De engel is Apollion. Hij heeft een kijkje genomen op aarde, waar Adam en Eva rondlopen in het paradijs. Bij de eerste regels: ‘Mijn Belial ging hene op lucht en vleugels drijven / om uit te zien waar ons Apollion mag blijven’ vraagt het publiek zich nog af wat voor wartaal de engel uitslaat. Maar al snel wordt de toeschouwer meegesleept door de verrukkelijke beschrijving van de engel en de poëzie van zijn woorden. Apollion heeft in de prachtige natuur Adam en Eva zien rondlopen. Hij weet bijna niet hoe hij uit zijn woorden moet komen, zo mooi als alles was. Vooral Eva… God heeft grote plannen met deze mensen. Hij vindt ze belangrijker dan de engelen. Een aantal engelen begint ontevreden te worden. Wat is dat? Zij hebben verdorie altijd God gediend, en nu trekt hij de mensen voor! Bovendien zijn de mensen met z’n tweeën, terwijl zij altijd in hun eentje zijn.
De schildknaap van Michaël, Uriël, komt op in hemd en spijkerboek. Hij doet verslag van het gevecht. Hij laat zich helemaal meeslepen in zijn verhaal en spreekt steeds sneller, feller en opzwepender. Het publiek ziet als het ware de veren van de engelenvleugels door de lucht dwarrelen en begint te joelen, te klappen en te stampen. Als Uriël beschrijft hoe aartsengel Michaël Lucifer met een bliksem neerslaat, zinkt hij van uitputting ineen. Lucifer is verslagen. Op dat moment komt Gabriël naar voren. Hij vertelt hoe Lucifer in de gedaante van een slang Eva heeft verleid en hoe Adam en Eva uit het paradijs zijn verdreven. De strijd is voor niets gestreden. Het mensdom is verloren. De mens kan enige hoop putten uit de belofte dat er eens een Verlosser zal worden gezonden.
TONEEL
Lucifer van Joost van den Vondel is een theaterstuk uit 1654. Het is geschreven in verzen op rijm, en volgens de klassieke regels opgebouwd uit vijf bedrijven. Is het mogelijk om zo’n stuk driehonderdvijftig jaar later op te voeren, mét de originele tekst, zonder dat het verschrikkelijk saai wordt? Dat dat het Zuidelijk Toneel wel eens zou kunnen lukken wordt duidelijk als het licht aangaat. Daar staat een engel op het podium, gekleed in plastic tasjes en met vleugels van cellofaan. Een beetje vreemd…
15
In Lucifer speelt Ramsey Nasr twee rollen. Hij is de engel Apollion en Uriël, de schildknaap van aartsengel Michaël. Ramsey is niet alleen acteur. Hij schrijft ook gedichten, verhalen en – hoe kan het ook anders – voor toneel. Zowel voor zijn acteer- als schrijftalent kreeg hij belangrijke prijzen.

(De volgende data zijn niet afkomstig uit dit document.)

(** In a valid configuration a static route has its prefix for itself. *)
Lemma static_route_alone c ports before p after t ip len : config_valid c ports ->
  nc_routes c = before ++ p :: after -> route_key t ip len p = true -> nr_connected p = 0 ->
  List.filter (route_key t ip len) before = [] /\ List.filter (route_key t ip len) after = [].
Proof.
  intros Hv Hl Hk Hc.
  assert (Hno : forall j q, nc_routes c !! j = Some q -> j <> length before -> route_key t ip len q = false).
  { intros j q Hj Hne. apply not_true_iff_false. intros Hq. unfold route_key in *. bool_hyps.
    assert (Hp : nc_routes c !! length before = Some p) by (rewrite Hl; by apply list_lookup_middle).
    destruct (Nat.lt_gt_cases j (length before)) as [[Hlt|Hgt] _]; [done| |].
    - destruct (cv_routes_distinct c ports Hv _ _ _ _ Hlt Hp Hj) as (? & _); congruence.
    - destruct (cv_routes_distinct c ports Hv _ _ _ _ Hgt Hj Hp) as (_ & ? & _); congruence. }
  split; apply bfilter_none, Forall_lookup; intros j q Hj.
  - apply (Hno j); [|apply lookup_lt_Some in Hj; lia]. rewrite Hl. by apply lookup_app_l_Some.
  - apply (Hno (length before + S j)%nat); [|lia]. rewrite Hl, lookup_app_r by lia.
    replace (length before + S j - length before)%nat with (S j) by lia. done.
Qed.

(** * Specification *)

(** The routes of one table with one prefix. *)
Definition routes_at (c : net_config) (table ip len : Z) : list net_route := List.filter (route_key table ip len) (nc_routes c).
Definition connected_routes (c : net_config) : list net_route := List.filter (fun p => truth (nr_connected p)) (nc_routes c).

Definition request_key (r : admin_request) : Z * Z * Z := (field r F_TABLE, field r F_IP, field r F_PREFIX).

(** What a route request does to its own prefix. *)
Definition route_effect (r : admin_request) (old new : list net_route) : Prop :=
  if rq_verb r =? ADM_ADD then old = [] /\ exists p, new = [p] /\ nr_connected p = 0 /\ nr_gateway p = field r F_GATEWAY /\ nr_type p = field r F_ACTION
  else if rq_verb r =? ADM_REPLACE then exists p, new = [p] /\ nr_connected p = 0 /\ nr_gateway p = field r F_GATEWAY /\ nr_type p = field r F_ACTION
  else if rq_verb r =? ADM_DEL then (exists p, old = [p] /\ nr_connected p = 0) /\ new = []
  else Forall (fun p => nr_connected p <> 0) new.

Lemma filter_stored {A} f (l : list A) i x : (forall y, l !! i = Some y -> f y = false) -> f x = false -> (i <= length l)%nat ->
  List.filter f (store_at i x l) = List.filter f l.
Proof.
  intros Hold Hnew Hi. destruct (l !! i) as [y|] eqn:E.
  - apply list_split_at in E as (before & after & -> & ->). rewrite store_at_slot, !List.filter_app. simpl.
    by rewrite Hnew, (Hold y).
  - apply lookup_ge_None in E. replace i with (length l) by lia. rewrite store_at_end, List.filter_app. simpl.
    by rewrite Hnew, app_nil_r.
Qed.

Lemma filter_deleted {A} f (l : list A) i y : l !! i = Some y -> f y = false -> List.filter f (delete i l) = List.filter f l.
Proof.
  intros E Hy. apply list_split_at in E as (before & after & -> & ->). rewrite delete_at, !List.filter_app. simpl. by rewrite Hy.
Qed.

Lemma mutate_routes_effect v r dev c ports c' : config_valid c ports -> mutate_routes v r dev c = inr c' ->
  let '(t, ip, len) := request_key r in
  c' = set_nc_routes (nc_routes c') c /\ connected_routes c' = connected_routes c /\
  (forall t' ip' len', t' <> t \/ (rq_verb r <> ADM_FLUSH /\ (ip' <> ip \/ len' <> len)) ->
     routes_at c' t' ip' len' = routes_at c t' ip' len') /\
  route_effect r (routes_at c t ip len) (routes_at c' t ip len).
Proof.
  intros Hv. unfold request_key, mutate_routes, routes_at, connected_routes, route_effect. destruct (_ || _); [done|].
  set (t := field r F_TABLE). set (ip := field r F_IP). set (len := field r F_PREFIX). set (l := nc_routes c).
  set (i := position (route_key t ip len) l).
  assert (Hother : forall t' ip' len' q, t' <> t \/ (ip' <> ip \/ len' <> len) -> route_key t ip len q = true -> route_key t' ip' len' q = false).
  { intros t' ip' len' q Hne Hq. apply not_true_iff_false. unfold route_key in *. intros Hq'. bool_hyps. lia. }
  destruct (Z.eqb_spec (rq_verb r) ADM_FLUSH) as [Ef|Ef].
  { intros [= <-]. rewrite Ef. cbn [nc_routes set_nc_routes]. change (ADM_FLUSH =? ADM_ADD) with false.
    change (ADM_FLUSH =? ADM_REPLACE) with false. change (ADM_FLUSH =? ADM_DEL) with false. cbv iota.
    split; [done|]. rewrite !bfilter_filter. split; [|split].
    - apply filter_ext. intros q. by destruct (truth (nr_connected q)), (nr_table q =? t).
    - intros t' ip' len' [Ht|[? _]]; [|done]. rewrite bfilter_filter. apply filter_ext. intros q. unfold route_key.
      destruct (Z.eqb_spec (nr_table q) t'), (Z.eqb_spec (nr_table q) t); subst; simpl; try done; by rewrite ?andb_false_r.
    - apply Forall_forall. intros q Hq. apply list_elem_of_In, filter_In in Hq as [_ Hq]. unfold route_key in Hq. bool_hyps.
      apply orb_true_iff in H as [H|H]; [apply negb_true_iff, Z.eqb_neq in H; done|]. by apply truth_true. }
  destruct (Z.eqb_spec (rq_verb r) ADM_DEL) as [Ed|Ed].
  { destruct (l !! i) as [p|] eqn:Ei; [|done]. destruct (truth (nr_connected p)) eqn:Ec; [done|]. intros [= <-].
    apply truth_false in Ec. assert (Hk := position_Some _ _ _ Ei). rewrite Ed. cbn [nc_routes set_nc_routes].
    change (ADM_DEL =? ADM_ADD) with false. change (ADM_DEL =? ADM_REPLACE) with false. cbv iota.
    split; [done|]. split; [eapply filter_deleted; [exact Ei|by apply truth_false]|]. split.
    - intros t' ip' len' Hne. eapply filter_deleted; [exact Ei|]. apply Hother; [tauto|done].
    - apply list_split_at in Ei as (before & after & Hl & Hi). rewrite Hl, Hi. fold l in Hl.
      destruct (static_route_alone c ports before p after t ip len Hv Hl Hk Ec) as [Hb Ha].
      rewrite delete_at, !List.filter_app. simpl. rewrite Hk, Hb, Ha. simpl. split; [|done]. eauto. }
  destruct (_ || _) eqn:Everb; [|done]. destruct (match l !! i with Some _ => _ | None => _ end) eqn:Eex; [done|].
  destruct (_ && _); [done|]. destruct (_ && _); [done|]. intros [= <-]. set (new := mk_net_route _ _ _ _ _ _ _).
  assert (Hnew : route_key t ip len new = true) by (unfold route_key, new; cbn; by rewrite !Z.eqb_refl).
  cbn [nc_routes set_nc_routes]. fold l.
  assert (Hold : forall y, l !! i = Some y -> truth (nr_connected y) = false /\ route_key t ip len y = true /\ rq_verb r <> ADM_ADD).
  { intros y Hy. rewrite Hy in Eex. apply orb_false_iff in Eex as [? ?]. bool_hyps. split; [done|]. split; [by eapply position_Some|done]. }
  assert (Hle : (i <= length l)%nat) by apply position_le.
  split; [done|]. split; [apply filter_stored; [by intros y Hy; apply Hold|done|done]|]. split.
  - intros t' ip' len' Hne. apply filter_stored; [|apply Hother; [tauto|done]|done]. intros y Hy. apply Hother; [tauto|by apply Hold].
  - assert (Hres : exists q, List.filter (route_key t ip len) (store_at i new l) = [q] /\ nr_connected q = 0 /\
      nr_gateway q = field r F_GATEWAY /\ nr_type q = field r F_ACTION).
    { exists new. split; [|done]. destruct (l !! i) as [y|] eqn:Ei.
      - destruct (Hold y eq_refl) as (Hc & Hk & _). apply truth_false in Hc.
        apply list_split_at in Ei as (before & after & Hl & Hi). rewrite Hi, Hl, store_at_slot, List.filter_app. simpl. rewrite Hnew.
        by destruct (static_route_alone c ports before y after t ip len Hv Hl Hk Hc) as [-> ->].
      - assert (Hnone := position_None _ _ Ei). apply lookup_ge_None in Ei. replace i with (length l) by lia.
        rewrite store_at_end, List.filter_app. simpl. by rewrite Hnew, bfilter_none. }
    destruct (Z.eqb_spec (rq_verb r) ADM_ADD) as [Ea|Ea].
    + split; [|done]. apply bfilter_none. destruct (l !! i) as [y|] eqn:Ei; [by destruct (Hold y eq_refl) as (_ & _ & ?)|].
      by apply position_None.
    + destruct (rq_verb r =? ADM_REPLACE) eqn:Er; [done|]. simpl in Everb. congruence.
Qed.

(** What a rule or access-list request does to a table ordered by preference. *)
Definition ordered_effect {A} (r : admin_request) (pref : A -> Z) (old new : list A) : Prop :=
  increasing pref new /\
  (rq_verb r = ADM_ADD -> exists x, pref x = field r F_PREF /\ new ≡ₚ x :: old /\ Forall (fun y => pref y <> field r F_PREF) old) /\
  (rq_verb r = ADM_DEL -> exists x, pref x = field r F_PREF /\ old ≡ₚ x :: new /\ Forall (fun y => pref y <> field r F_PREF) new) /\
  (rq_verb r = ADM_FLUSH -> new = []).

Je moet het publiek hypnotiseren, betoveren ramsey nasr ‘Toen ik begon met studeren wist ik helemaal niets van theater. Ik kende geen enkele acteur. Ik had Filmnet op de middelbare school, dus ik dacht: ik ken alles al. Dat waren de echte Hollywoodfilms: Rambo en Once upon a time in America. Van Fellini en Pasolini had ik nog nooit gehoord. Op de toneelschool was ik een leeg vat dat gevuld werd, vier jaar lang. Daar ben ik heel erg blij om. De toneelschool die ik bezocht, Studio Herman Teirlinck, was vooral een school die je vormde als mens. Ze waren heel erg geïnteresseerd in de persoon áchter de acteur: wie ben jij? De eerste twee jaar was een soort laboratorium. Daar heb ik heel veel geleerd, niet alleen in het toneelspel. We kregen ook zangles, koorzang, piano, filosofie, literatuurgeschiedenis, balletles, jazzballet, tapdans, scenisch vechten, acrobatiek, echt álles. Ik ging pas na een paar jaar met bestaande teksten werken, en met regisseurs. Ik kon me niet goed bewegen, ik was een beetje motorisch gestoord toen ik van de middelbare school kwam. Ik dacht ook: ik zal wel een
acteur worden die op een stoel gaat zitten en een verhaal vertelt; mijn hoofd, dat lukt wel, de mimiek en het spreken. De taal is mijn kracht. Ik dacht, dat lichaam vergeten we maar, ik ga wel monologen doen. Toen leerde ik opeens mezelf bewust te worden van mijn lichaam, door ballet en veel les in lichaamsbeweging te krijgen.’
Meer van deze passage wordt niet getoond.